Multiplying rows, joining tables, currency conversion/exchange rates related

Hi community! I come to you with not a simple question that maybe for now does not have one good solution.

Let’s say I run an international shop in countries with different currencies. I have my main dataset - a table with ids, item type, date, some other fields and a price of that item. I have also another dataset with exchange rates and fields: from_currency (that is EUR), to_currency - more than 80 currencies, exchange_rate and validity of that exchange rate - each rate is valid for one month (starting from beginning to the end of the month so validity looks sth like 2024-01-01).

In my analysis I want to have a parameter as a control that will allow me to convert the currency to any available in the exchange_rates dataset currency and calculate the prices of the items.

I have applied logic that I am left joining exchange_rate to main dataset on [month portion of the date (from main ds)]=[validity (from exchange_rates]. That results in multiplying each row in my dataset by how many currencies (unique to_currency) i have in my exchange_rates. That’s an ‘okay’ solution if I have 1000 rows or so, but I believe that SPICE has some limits when it comes to rows, and lets say I have 50 mln rows that i need to multiply by 80 currencies - that would create a problem with many redundant data multiplied by 80 times just to have 80 exchange rates.

Multiplying columns its also not a great solution because then doing a calculated field in the analysis would result in a never ending ifelse statement and be generally hard to maintain (from my point of view).

Sorry for wide introduction, but my question is:
Is there any other way if I want to avoid multiplying the rows? If we could filter or join by a parameter $SelectedCurrency in the data prep it would be amazing but unfortunately QuickSight does not allow it.
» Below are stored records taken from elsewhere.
Definition handle (r : route) (req : Request.t) (b : Body.t) (w : Ambient)
    : Handler :=
  match r with
  | PostLogin => AuthController.login env b w
  | PostLogout => AuthController.logout b w
  | PostRegister => AuthController.register env b w
  | PostRefreshtoken =>
      behind (isAuthenticated env req (amb_now w))
             (AuthController.refreshToken env b w)
  | PostValidateRole =>
      behind (guarded env "admin" req (amb_now w))
             (AuthController.validateRole b w)
  | PostUpdatePassword =>
      behind (isAuthenticated env req (amb_now w))
             (AuthController.updatePassword b w)
  | PostVerifyToken =>
      behind (isAuthenticated env req (amb_now w))
             (AuthController.verifyToken env b w)
  | PostVerifyRefreshToken =>
      behind (isAuthenticated env req (amb_now w))
             (AuthController.verifyRefreshToken env b w)
  | PostVerifyUser =>
      behind (isAuthenticated env req (amb_now w))
             (AuthController.verifyUser b w)
  | PostUpdateUser =>
      behind (guarded env "admin" req (amb_now w))
             (AuthController.updateUser b w)
  | DeleteDeleteUser =>
      behind (guarded env "admin" req (amb_now w))
             (AuthController.deleteUser b w)
  end.

End Router.

(** ** Calls of the service, and stores they lead to *)

(** A call of one of the functions the service exports, with what the
    call meets of the clock, the salt and the fresh identifier. *)
Inductive call : Type :=
  | CallGenerateCredentials (user : option User.t) (now : Z)
  | CallRefreshToken (refreshToken : string) (now : Z) (ran : bool)
  | CallLogin (email password : string) (now : Z)
  | CallLogout (refreshToken : string) (ran : bool)
  | CallRegister (email password role firstname lastname oid salt : string)
                 (now : Z)
  | CallVerifyToken (token : string) (now : Z)
  | CallVerifyRefreshToken (token : string) (now : Z)
  | CallVerifyUser (token : string)
  | CallValidateRole (token role : string)
  | CallUpdatePassword (token password salt : string)
  | CallUpdateUser (token : string) (user : UserPatch)
  | CallDeleteUser (token : string).

Section Calls.
Context {jws : JwsLib} {bcrypt : BcryptLib} (env : Env).

(** The store a call leaves, whether it returned or threw. *)
Definition after_call (c : call) (s : Store) : Store :=
  match c with
  | CallGenerateCredentials user now =>
      snd (generateCredentials env user now s)
  | CallRefreshToken rt now ran => snd (refreshToken env rt now ran s)
  | CallLogin email password now => snd (login env email password now s)
  | CallLogout rt ran => snd (logout rt ran s)
  | CallRegister email password role firstname lastname oid salt now =>
      snd (register env email password role firstname lastname oid salt now s)
  | CallVerifyToken token now => snd (verifyToken env token now s)
  | CallVerifyRefreshToken token now =>
      snd (verifyRefreshToken env token now s)
  | CallVerifyUser token => snd (verifyUser token s)
  | CallValidateRole token role => snd (validateRole token role s)
  | CallUpdatePassword token password salt =>
      snd (updatePassword token password salt s)
  | CallUpdateUser token user => snd (updateUser token user s)
  | CallDeleteUser token => snd (deleteUser token s)
  end.

Definition after_calls (cs : list call) (s : Store) : Store :=
  fold_left (fun s c => after_call c s) cs s.

(** A token record as [generateCredentials] writes it: both tokens signed
    for the id of the user the record carries, at one clock reading, with
    the two expiry instants counted from that reading. *)
Definition issued_record (d : TokenData.t) : Prop :=
  exists now,
    TokenData.accessToken d
    = jwt_sign {["id" := User.read (TokenData.user d) "id"]}
               (ACCESS_TOKEN_SECRET env) 7200 now
    /\ TokenData.refreshToken d
       = jwt_sign {["id" := User.read (TokenData.user d) "id"]}
                  (REFRESH_TOKEN_SECRET env) 604800 now
    /\ TokenData.accessTokenExpiresAt d = now + 7200000
    /\ TokenData.refreshTokenExpiresAt d = now + 604800000.

End Calls.

Definition no_store : Store := {| users := []; tokens := [] |}.

(** ** Keys *)

(** A further contract of the signing primitive: what was signed under one
    key does not open under another. *)
Class JwsKeyed {jws : JwsLib} : Prop := {
  jws_open_other_key : forall p k k',
    k <> k' -> jws_open (jws_sign p k) k' = None
}.

Lemma Mock_open_other_key p k k' :
  k <> k' -> Mock.open (Mock.sign p k) k' = None.
Proof.
  intros Hne. unfold Mock.open, Mock.sign.
  rewrite Ascii.eqb_refl, Mock.pos_of_bits_of_pos. simpl.
  rewrite decode_encode.
  destruct (String.eqb_spec k' k) as [->|_]; [congruence|reflexivity].
Qed.

#[export] Instance Mock_keyed : JwsKeyed (jws := Mock.jws) := {
  jws_open_other_key := Mock_open_other_key
}.

(** * Further properties *)

(** ** Lifetime and kind of the tokens of an issuance *)

Section TokenLifetime.
Context {jws : JwsLib} (env : Env).

Lemma jwt_verify_expired u k expiresIn now now' :
  clock now + expiresIn <= clock now' ->
  jwt_verify (jwt_sign {["id" := User.read u "id"]} k expiresIn now) k now'
  = Throw TokenExpiredError.
Proof.
  intros Hlate. rewrite jwt_sign_subject. unfold jwt_verify.
  rewrite jws_open_sign. unfold check_nbf, check_exp.
  destruct (issued_claims_get u expiresIn now) as (_ & -> & -> & _).
  destruct (Z.leb_spec (clock now + expiresIn) (clock now')); [reflexivity|lia].
Qed.

Lemma clock_before now now' ms :
  now' + 1000 <= now + 1000 * ms -> clock now' < clock now + ms.
Proof. unfold clock. intros H. Z.to_euclidean_division_equations. lia. Qed.

Lemma clock_after now now' ms :
  now + 1000 * ms <= now' -> clock now + ms <= clock now'.
Proof. unfold clock. intros H. Z.to_euclidean_division_equations. lia. Qed.



End TokenLifetime.

(** ** Lists under [filter] *)

Lemma filter_subset {A} (q : A -> bool) (x : A) (l : list A) :
  x ∈ List.filter q l -> x ∈ l /\ q x = true.
Proof.
  induction l as [|y l IH]; simpl; [intros Hin; inversion Hin|].
  destruct (q y) eqn:Hy.
  - rewrite !elem_of_cons. intros [->|Hin]; [auto|]. destruct (IH Hin); auto.
  - intros Hin. destruct (IH Hin). split; [apply list_elem_of_further|]; auto.
Qed.

Lemma filter_keeps {A} (q : A -> bool) (x : A) (l : list A) :
  x ∈ l -> q x = true -> x ∈ List.filter q l.
Proof.
  intros Hin Hq. induction l as [|y l IH]; simpl; [inversion Hin|].
  apply elem_of_cons in Hin as [->|Hin].
  - rewrite Hq. apply list_elem_of_here.
  - destruct (q y); [apply list_elem_of_further|]; auto.
Qed.

Lemma filter_twice {A} (q : A -> bool) (l : list A) :
  List.filter q (List.filter q l) = List.filter q l.
Proof.
  induction l as [|y l IH]; simpl; [reflexivity|].
  destruct (q y) eqn:Hy; simpl; rewrite ?Hy, IH; reflexivity.
Qed.

Lemma find_filter_keeps {A} (p q : A -> bool) (d : A) (l : list A) :
  List.find p l = Some d -> q d = true ->
  List.find p (List.filter q l) = Some d.
Proof.
  intros Hfound Hq. induction l as [|x l IH]; simpl in *; [discriminate|].
  destruct (p x) eqn:Hpx.
  - injection Hfound as ->. rewrite Hq. simpl. rewrite Hpx. reflexivity.
  - destruct (q x); simpl; rewrite ?Hpx; auto.
Qed.

Lemma find_filter_none {A} (p q : A -> bool) (l : list A) :
  (forall x, x ∈ l -> p x = true -> q x = false) ->
  List.find p (List.filter q l) = None.
Proof.
  intros Hall. induction l as [|x l IH]; simpl; [reflexivity|].
  destruct (q x) eqn:Hqx; simpl.
  - destruct (p x) eqn:Hpx.
    + rewrite (Hall x (list_elem_of_here _ _) Hpx) in Hqx. discriminate.
    + apply IH. intros y Hin. apply Hall. apply list_elem_of_further, Hin.
  - apply IH. intros y Hin. apply Hall. apply list_elem_of_further, Hin.
Qed.

Lemma negb_has_refreshToken rt d :
  negb (has_refreshToken rt d) = true <-> TokenData.refreshToken d <> rt.
Proof.
  unfold has_refreshToken. rewrite negb_true_iff, bool_decide_eq_false.
  reflexivity.
Qed.

(** ** Logging out *)

Section Logout.
Context {jws : JwsLib} {bcrypt : BcryptLib} (env : Env).

Lemma logout_run rt ran s : logout rt ran s = (Ok tt, after_deletion rt ran s).
Proof. destruct ran; reflexivity. Qed.


End Logout.

(** ** Token records as the service writes them *)

Section IssuedRecords.
Context {jws : JwsLib} {bcrypt : BcryptLib} (env : Env).

Lemma jws_sign_inj p p' k : jws_sign p k = jws_sign p' k -> p = p'.
Proof.
  intros Heq. pose proof (jws_open_sign p k) as Hopen.
  rewrite Heq, jws_open_sign in Hopen. congruence.
Qed.

Lemma issued_claims_iat u expiresIn now :
  get (issued_claims u expiresIn now) "iat" = JNum (clock now).
Proof. unfold get, issued_claims. by simplify_map_eq. Qed.

Lemma issued_claims_inj u u' expiresIn now now' :
  issued_claims u expiresIn now = issued_claims u' expiresIn now' ->
  User.id u = User.id u' /\ clock now = clock now'.
Proof.
  intros Heq. split.
  - apply (f_equal (fun m => get m "id")) in Heq.
    destruct (issued_claims_get u expiresIn now) as (Hid & _).
    destruct (issued_claims_get u' expiresIn now') as (Hid' & _).
    congruence.
  - apply (f_equal (fun m => get m "iat")) in Heq.
    rewrite !issued_claims_iat in Heq. congruence.
Qed.

Lemma issued_claims_same u u' expiresIn now now' :
  User.id u = User.id u' -> clock now = clock now' ->
  issued_claims u expiresIn now = issued_claims u' expiresIn now'.
Proof. unfold issued_claims. intros -> ->. reflexivity. Qed.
Would appreciate any other ideas if you have :slight_smile: I’ve just started to work with QS so maybe I am not aware of a solution to that

@JRoz ,

If you are using direct query mode, you can use dataset parameters . Did you test as well ?

Kind regards,
Koushik.

Hi @JRoz,
It’s been awhile since we last heard from you, did you have any additional questions regarding your initial topic?
If we do not hear back within the next 3 business days, I’ll go ahead and close out this post.

Thank you!

Thank you for your answer! Its indeed valid solution, but it would also slow down dashboards as every time dashboard loads it will call the dataset. We ended up changing our logic.